During the genesis of cancer, the TME gains immunosuppression and resistance to cancer therapy. Recently, ICIs for cancer has gained popularity as a therapy following the three primary traditional tumor therapies (surgery, radiation, and chemotherapy) to combat the TME. Blocking antibodies, particularly PD-1 and CTLA-4, have shifted the paradigm of cancer therapy; however, many patients with cancer do not respond and develop resistance to ICIs. In addition to its vital function in tumors, IL-34 has been identified as a factor that biases macrophages toward immunosuppression, leading to increased tumor evasion and progression (28). ICIs alone are not sufficient for effective treatment. However, the combination of ICIs with other newly discovered targetable biomarkers can have the potential to reverse the immunosuppressive state in the TME and may represent a promising approach for future treatment strategies.
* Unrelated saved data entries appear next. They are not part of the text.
(** C36: For header ranges of the grammar and a non-empty file, the resolved
    ranges lie within the file and cover exactly the offsets the header asks
    for (the whole file without a header); the handler is in error 416 exactly
    when the header selects nothing. *)
Theorem resolveRanges_meaning h :
  error_ h = None -> 0 < filesize_ h -> Forall range_spec (rawUserRanges_ h) ->
  let h' := resolveRanges h in
  rangesResolved_ h' = true /\
  Forall (range_in (filesize_ h)) (resolvedUserRanges_ h') /\
  (forall off, off ∈ mjoin (range_offsets <$> resolvedUserRanges_ h') <->
     if isFullFile h then 0 <= off < filesize_ h
     else exists rr, rr ∈ rawUserRanges_ h /\ asks_for (filesize_ h) rr off) /\
  ((exists m, error_ h' = Some (MkHttpError 416 m)) <->
     resolvedUserRanges_ h' = [] /\ isFullFile h = false) /\
  (error_ h' <> None -> exists m, error_ h' = Some (MkHttpError 416 m)).
Proof.
  intros Herr Hfs Hspec h'. unfold h', resolveRanges, isFullFile. rewrite Herr.
  cbn [rangesResolved_ resolvedUserRanges_ error_].
  set (raw := rawUserRanges_ h) in *. set (fs := filesize_ h) in *.
  assert (forall off, off ∈ mjoin (range_offsets <$> omap (resolve_one fs) raw) <->
            exists rr, rr ∈ raw /\ asks_for fs rr off) as Hoff.
  { intros off. rewrite list_elem_of_join. rewrite Forall_forall in Hspec. split.
    - intros (l & Hl & Hin). apply list_elem_of_fmap in Hin as (r & -> & Hr).
      apply list_elem_of_omap in Hr as (rr & Hrr & Hres). exists rr. split; [done|].
      apply resolve_one_offsets; [lia|by apply Hspec|].
      exists r. split; [done|]. by apply elem_of_range_offsets.
    - intros (rr & Hrr & Hask).
      apply resolve_one_offsets in Hask as (r & Hr & Hin); [|lia|by apply Hspec].
      exists (range_offsets r). split; [by apply elem_of_range_offsets|].
      apply list_elem_of_fmap. exists r. split; [done|]. apply list_elem_of_omap. eauto. }
  destruct (decide (raw = [])) as [Hraw|Hraw].
  - rewrite Hraw. rewrite bool_decide_eq_true_2 by done.
    destruct (Z.ltb_spec 0 fs); [|lia]. cbn.
    split_and!; try done.
    + repeat constructor; cbn; lia.
    + intros off. rewrite app_nil_r, elem_of_range_offsets. cbn. lia.
    + split; [by intros [? ?]|by intros [? ?]].
  - rewrite bool_decide_eq_false_2 by done. cbn [andb negb]. split_and!; try done.
    + apply Forall_forall. intros r Hr. apply list_elem_of_omap in Hr as (rr & Hrr & Hr).
      rewrite Forall_forall in Hspec. eapply resolve_one_in; eauto.
    + case_bool_decide; split; [by eauto|by eauto|by intros [? ?]|by intros [? _]].
    + case_bool_decide; [by eauto|done].
Qed.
3 IL-34 and ICIs in various cancer types

The immunotherapies that target ICI molecules, e.g., CTLA 4 (29, 30), and PD-1 (31, 32), have contributed to the achievement of persistent responses in the treatment of cancer. Nevertheless, 25% of patients with melanoma that showed objective responses to ICIs acquire resistance to the therapy and suffer from the development of their disease and death (33). Numerous studies have proposed several mechanisms for immune system resistance at the cellular and molecular levels. These mechanisms include weakened T cell infiltration and activation at the TME, epigenetic alterations in cancer cells that impair IFN‐γ signaling, and local TME immunosuppression (21, 34, 35). In this regard, important roles in acquired and innate resistance to ICIs have been attributed to the infiltration of the TME with immunosuppression cells, such as M2-biased TAMs, regulatory T cells (Tregs), and myeloid-derived suppressor cells (MDSCs), as well as numerous inflammatory and metabolic mediators such as arginase1 (ARG1), prostaglandin E2 (PGE2), and indoleamine 2,3-dioxygenase (IDO) (3638). In many instances, the soluble molecules secreted by the tumor cells are responsible for the formation and maintenance of the immunosuppression TME (39). In light of this, focusing on these parameters would make it possible to alleviate immunosuppression and increase immunotherapeutic responses (40, 41).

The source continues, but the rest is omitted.